Learning about the data

How is the data distributed between the bedroom types?

Filter the dataset by bedroom type

Filter for 1 bedroom

onebed <- project0 %>%
  filter(bedroom_types == "1 bedroom")
view(onebed)

There are 404 entries for 1 bedroom.

Filter for 2 bedroom

twobed <- project0 %>%
  filter(bedroom_types == "2 bedroom")
view(twobed)

There are 413 entries for 2 bedroom.

Filter for 3 bedroom

threebed <- project0 %>%
  filter(bedroom_types == "3 bedroom")
view(threebed)

There are 167 entries of 3 bedroom.

Filter for 4 bedroom

fourbed <- project0 %>%
  filter(bedroom_types == "4 bedroom")
view(fourbed)

There are 19 entries of 4 bedroom.

Filter for “efficiency” bedroom type

efficiency <- project0 %>%
  filter(bedroom_types == "efficiency")
view(efficiency)

There are 97 entried of “efficiency” bedroom type.

Do a bar chart of bedroom types

ggplot(data = project0) +
  geom_bar(mapping = aes(x = bedroom_types, fill=bedroom_types))+
  ggtitle("Distribution of Bedroom Types") 

The bar chart shows that one and two bedrooms are the most frequent bedroom types followed by efficiency; and the least are the 4-bedroom residences.

My analysis questions

How does the average rent vary by bedroom type?

Use boxplot of average rent of 2018, as an example, to answer this question.

boxpl <- project0 %>%
  ggplot() + 
  geom_boxplot(aes(y=average_rent_2018, group=bedroom_types,fill=bedroom_types))+
     ggtitle("Average Rent 2018 by Bedroom Types") 
boxpl

Check out the above patterm using average rent of 2019.

boxpl <- project0 %>%
  ggplot() + 
  geom_boxplot(aes(y=average_rent_2019, group=bedroom_types,fill=bedroom_types))+
  ggtitle("Average Rent 2019 by Bedroom Types") 
boxpl

The rent pattern for 2019 is similar to that of 2018.

What is this dataset?

This data is from the Montgomery County datasets at this link: 2019 Rental Facility Occupancy Survey Results | Open Data Portal (montgomerycountymd.gov). It is data from a survey conducted in 2019 about residential rent in Montgomery County in Maryland in the period 2015 to 2019. It has the following categorical variables: community, address, bedroom types (1-bedroom, 2-bedroom, 3-bedroom, 4-bedroom and efficiency). And numeric variables: average rent in 2015, 2016, 2017, 2018 and 2019; and the percent difference in average rent between 2018 and 2019. The data has 1,100 entries.

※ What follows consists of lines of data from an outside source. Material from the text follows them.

Definition zlen {A} (l : list A) : Z := Z.of_nat (length l).

Definition is_byte (z : Z) : Prop := 0 ≤ z < 256.
#[export] Instance is_byte_dec z : Decision (is_byte z).
Proof. unfold is_byte. apply _. Defined.

(** ** Hint database and tactics *)

Create HintDb dss.
#[export] Hint Unfold is_byte u8 u16 u32 u64 : dss.

(** Splits the monadic definitions of the development to their branches. *)
Ltac m_unfold :=
  unfold mbind, mret, M_bind, M_ret, result_bind, result_ret, result_fmap,
    throwM, getM, putM, modifyM, liftR in *; cbn beta iota in *.

(** Closes a decidable closed goal by evaluation. *)
Ltac by_eval := apply (bool_decide_eq_true_1 _); vm_compute; reflexivity.

(** ** Bytes *)

Lemma u8_range z : is_byte (u8 z).
Proof. unfold is_byte, u8. apply Z.mod_pos_bound. lia. Qed.

Lemma u8_id z : is_byte z → u8 z = z.
Proof. unfold is_byte, u8. intros. apply Z.mod_small. lia. Qed.

Lemma u64_id z : 0 ≤ z < 2 ^ 64 → u64 z = z.
Proof. apply Z.mod_small. Qed.

Lemma u64_range z : 0 ≤ u64 z < 2 ^ 64.
Proof. apply Z.mod_pos_bound. lia. Qed.

Lemma is_byte_lxor a b : is_byte a → is_byte b → is_byte (Z.lxor a b).
Proof.
  unfold is_byte. intros Ha Hb. split.
  - apply Z.lxor_nonneg. lia.
  - destruct (decide (Z.lxor a b = 0)) as [->|]; [lia|].
    change 256 with (2 ^ 8). apply Z.log2_lt_pow2.
    + assert (0 ≤ Z.lxor a b) by (apply Z.lxor_nonneg; lia). lia.
    + eapply Z.le_lt_trans; [apply Z.log2_lxor; lia|].
      destruct (decide (a = 0)) as [->|]; destruct (decide (b = 0)) as [->|];
        cbn [Z.log2 Z.max]; try lia;
        repeat match goal with
        | |- context [Z.log2 ?x] =>
            lazymatch goal with
            | H : Z.log2 x < 8 |- _ => fail
            | _ => assert (Z.log2 x < 8) by (apply Z.log2_lt_pow2; lia)
            end
        end; lia.
Qed.

#[export] Hint Resolve u8_range u8_id u64_range is_byte_lxor : dss.

(** ** Lists *)

Lemma zlen_nonneg {A} (l : list A) : 0 ≤ zlen l.
Proof. unfold zlen. lia. Qed.

Lemma zlen_app {A} (l k : list A) : zlen (l ++ k) = zlen l + zlen k.
Proof. unfold zlen. rewrite length_app. lia. Qed.

Lemma zlen_cons {A} (x : A) l : zlen (x :: l) = 1 + zlen l.
Proof. unfold zlen. cbn [length]. lia. Qed.

Lemma zlen_nil {A} (l : list A) : zlen l = 0 ↔ l = [].
Proof. unfold zlen. destruct l; cbn [length]; split; (done || lia). Qed.

Lemma take_prefix_of {A} n m (l : list A) :
  (n ≤ m)%nat → take n l `prefix_of` take m l.
Proof.
  intros. exists (drop n (take m l)).
  rewrite <- (take_drop n (take m l)) at 1. f_equal.
  rewrite take_take. f_equal. lia.
Qed.

(** [span p l] is the longest prefix whose elements satisfy [p], and the rest. *)
Fixpoint span {A} (p : A → bool) (l : list A) : list A * list A :=
  match l with
  | [] => ([], [])
  | x :: l' => if p x then let (a, b) := span p l' in (x :: a, b) else ([], l)
  end.

Lemma span_app {A} (p : A → bool) (l k : list A) :
  Forall (λ x, p x = true) l →
  (∀ x k', k = x :: k' → p x = false) →
  span p (l ++ k) = (l, k).
Proof.
  intros Hl Hk. induction Hl as [|x l Hx Hl IH]; cbn.
  - destruct k as [|y k]; cbn; [done|]. by rewrite (Hk y k).
  - by rewrite Hx, IH.
Qed.

Lemma span_all {A} (p : A → bool) (l : list A) :
  Forall (λ x, p x = true) l → span p l = (l, []).
Proof. intros. rewrite <- (app_nil_r l) at 1. by apply span_app. Qed.

Lemma span_spec {A} (p : A → bool) (l a b : list A) :
  span p l = (a, b) →
  l = a ++ b ∧ Forall (λ x, p x = true) a ∧
  (∀ x b', b = x :: b' → p x = false).
Proof.
  revert a b. induction l as [|x l IH]; intros a b Hs; cbn in Hs.
  - inv Hs. repeat split; [constructor | done].
  - destruct (p x) eqn:Hp.
    + destruct (span p l) as [a' b'] eqn:E. inv Hs.
      destruct (IH a' b eq_refl) as (-> & ? & ?). auto.
    + inv Hs. repeat split; [constructor|]. intros y b' [= <- <-]. done.
Qed.

Fixpoint drop_while {A} (p : A → bool) (l : list A) : list A :=
  match l with
  | [] => []
  | x :: l' => if p x then drop_while p l' else l
  end.

Lemma drop_while_stop {A} (p : A → bool) (l : list A) :
  (∀ x l', l = x :: l' → p x = false) → drop_while p l = l.
Proof. destruct l as [|x l]; cbn; [done|]. intros H. by rewrite (H x l). Qed.

Lemma drop_while_app {A} (p : A → bool) (l k : list A) :
  Forall (λ x, p x = true) l → drop_while p (l ++ k) = drop_while p k.
Proof. induction 1 as [|x l Hx _ IH]; cbn; [done|]. by rewrite Hx. Qed.

Lemma find_app {A} (p : A → bool) (l k : list A) :
  find p (l ++ k) = match find p l with Some x => Some x | None => find p k end.
Proof. induction l as [|x l IH]; cbn; [done|]. by destruct (p x). Qed.

(** ** Iteration order

    [std::unordered_map], [std::unordered_set] and directory iterators visit
    every element once, in an order that is not specified: an interface, and the
    theorems hold for every instance. *)

Class IterOrder := {
  iterate : ∀ {K} `{Countable K} {V}, gmap K V → list (K * V);
  iterate_set : ∀ {K} `{Countable K}, gset K → list K;
  iterate_perm : ∀ {K} `{Countable K} {V} (m : gmap K V), iterate m ≡ₚ map_to_list m;
  iterate_set_perm : ∀ {K} `{Countable K} (X : gset K), iterate_set X ≡ₚ elements X;
}.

The cleaning of the data included converting variable names to lower case, as well as replacing word string variable names with single hyphenated words.

What did the data show?

The 1,100 residences in the survey included 1-bedroom (n=404), 2-bedroom (n=413), 3-bedroom (n=167), 4-bedroom (n=19) and efficiency bedroom type (n=97). My main analysis question was, “how does the average rent vary by bedroom type?” I used the most recent data, 2018 and 2019, to answer this question. I plotted a boxplot for each year showing the range of average rent for each year by bedroom type. The box plots showed the same pattern in 2018 and 2019. The data showed that rent increased steadily from 1-bedroom, to 2-bedroom, to 3-bedroom, to 4-bedroom. The range for the rent for “efficiency” is almost similar to 1-bedroom. However, the rent for 4-bedroom has a wide range with the lower end overlaping with all the other bedroom types. This overlap came as a surprise to me. I would not have expected that in the same county one could get a 1-bedroom for the same rent as a 4-bedroom.

What else could be explored with this data?

It would be interesting to explore possible reasons for this rent overlap through further analysis of this data. One reason for the overlap could be that rents in some area codes of the county are so high that some high-end 1-bedroom could have a rent similar to the lower-end 4-bedroom residences in some area codes with lower rents. This question could be answered by plotting the data by area code. Another reason for the overlap of rent between bedroom types could be the variation by community. It is possible that some residential communities are expensive while others are moderate, thus a 1-bedroom in one community could cost the same as a 4-bedroom in another community. Further exploration of the data could include examination of time trend. Indeed, the dataset has a variable, “Percent Change From Previous Year 2018-2019”. This analysis could reveal the pattern of rent increases between the years 2015 to 2019 thus suggesting a pattern that could be used to predict rents for subsequent years.